**Exercise aim**. Write out every line below that includes the word "forall".

==== Raw data

(** C3 on an example: two rows of three labels. *)
Lemma shift_labels_positions_witness :
  exists shifted,
    shift_labels (torch_full_column 2 (-100)) [[1; 2; 3]; [4; 5; 6]]
      = Ok shifted /\
    List.length shifted = 2%nat /\
    forall r row, nth_error [[1; 2; 3]; [4; 5; 6]] r = Some row ->
      exists row', nth_error shifted r = Some row' /\
        (forall i, (i + 1 < 3)%nat ->
           nth_error row' i = nth_error row (i + 1)) /\
        ((0 < 3)%nat ->
           List.length row' = 3%nat /\
           nth_error row' (3 - 1) = Some (-100)).
Proof.
  apply (@shift_labels_positions 2 (-100) [[1; 2; 3]; [4; 5; 6]] 3).
  - simpl. lia.
  - repeat constructor.
Defined.

(** C2 on an example: the save of epoch 0 of 3 is intermediate, and its
    bundle has the five resume keys before the three model keys. *)
Lemma save_checkpoint_bundle_contents_witness :
  exists s' d,
    save_checkpoint example_lora_module_names example_dora_rescale 0
                    (example_state 2 1 None) = (s', Ok tt) /\
    trace s' = [EvPerfCounter; EvSaveCheckpoint d 0 true false] /\
    dict_keys d = [OPT_KEY; SEED_KEY; EPOCHS_KEY; TOTAL_EPOCHS_KEY;
                   MAX_STEPS_KEY; MODEL_KEY; ADAPTER_KEY; ADAPTER_CONFIG].
Proof.
  destruct (@save_checkpoint_bundle_contents example_lora_module_names
              example_dora_rescale 0 (example_state 2 1 None)
              example_components (mkCheckpointer false (Ok []))
              eq_refl eq_refl)
    as (s' & d & i & Hrun & Htr & Hiff & Hint & _).
  assert (Hi : i = true) by (apply Hiff; reflexivity).
  exists s', d. split; [exact Hrun|]. split.
  - rewrite Htr, Hi. reflexivity.
  - exact (proj1 (Hint Hi)).
Defined.

(** C2, as the specification words it, fails: the bundle of an intermediate
    save holds neither global_step, nor the accumulation window, nor the
    resume flag, nor the clipping norm, nor the adapter-only flag. *)
Lemma save_checkpoint_bundle_omits_recipe_fields :
  let s := example_state 2 1 None in
  exists s' d,
    save_checkpoint example_lora_module_names example_dora_rescale 0 s
      = (s', Ok tt) /\
    trace s' = trace s ++ [EvSaveCheckpoint d 0 true false] /\
    0 + 1 < total_epochs (self s) /\
    ~ spec_bundle_contains d (VInt (global_step (self s))) /\
    ~ spec_bundle_contains d (VInt (_gradient_accumulation_steps (self s))) /\
    ~ spec_bundle_contains d (VBool (_resume_from_checkpoint (self s))) /\
    ~ spec_bundle_contains d (VFloat (_clip_grad_norm (self s))) /\
    ~ spec_bundle_contains d (VBool (_save_adapter_weights_only (self s))) /\
    ~ spec_intermediate_bundle (self s) (optimizer s) d.
Proof.
  cbv zeta.
  eexists. eexists. split; [vm_compute; reflexivity|].
  split; [reflexivity|]. split; [reflexivity|].
  assert (H1 : forall v, (forall n, v <> VOptInt n) ->
            (forall o, v <> VOptimizer o) ->
            (forall sd, v <> VStateDict sd) ->
            (forall c, v <> VAdapterConfig c) ->
            v <> VInt 42 -> v <> VInt 1 -> v <> VInt 3 ->
            ~ spec_bundle_contains
                [(OPT_KEY, VOptimizer {| opt_steps_taken := 5 |});
                 (SEED_KEY, VInt 42); (EPOCHS_KEY, VInt 1);
                 (TOTAL_EPOCHS_KEY, VInt 3); (MAX_STEPS_KEY, VOptInt None);
                 (MODEL_KEY,
                  VStateDict
                    [(BaseWeight "q_proj", 7%nat); (LoraA "q_proj", 5%nat);
                     (LoraB "q_proj", 6%nat);
                     (OtherParam "norm.scale", 3%nat)]);
                 (ADAPTER_KEY,
                  VStateDict
                    [(LoraA "q_proj", 1%nat); (LoraB "q_proj", 2%nat)]);
                 (ADAPTER_CONFIG,
                  VAdapterConfig
                    {| ac_r := 2; ac_lora_alpha := 4;
                       ac_target_modules := ["q_proj"];
                       ac_peft_type := "LORA" |})] v).
  { intros v Hn Ho Hsd Hc H42 H1 H3 [k Hk].
    destruct k; simpl in Hk; inversion Hk; subst v;
      solve [ eapply Hn; reflexivity | eapply Ho; reflexivity
            | eapply Hsd; reflexivity | eapply Hc; reflexivity
            | apply H42; reflexivity | apply H1; reflexivity
            | apply H3; reflexivity ]. }
  assert (G : ~ spec_bundle_contains _ (VInt 7))
    by (apply H1; intros; discriminate).
  repeat split; try (apply H1; intros; discriminate).
  intros (_ & _ & _ & _ & _ & Hgs & _). exact (G Hgs).
Qed.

========

**Solution to this exercise**.
    forall r row, nth_error [[1; 2; 3]; [4; 5; 6]] r = Some row ->
        (forall i, (i + 1 < 3)%nat ->
  assert (H1 : forall v, (forall n, v <> VOptInt n) ->
            (forall o, v <> VOptimizer o) ->
            (forall sd, v <> VStateDict sd) ->
            (forall c, v <> VAdapterConfig c) ->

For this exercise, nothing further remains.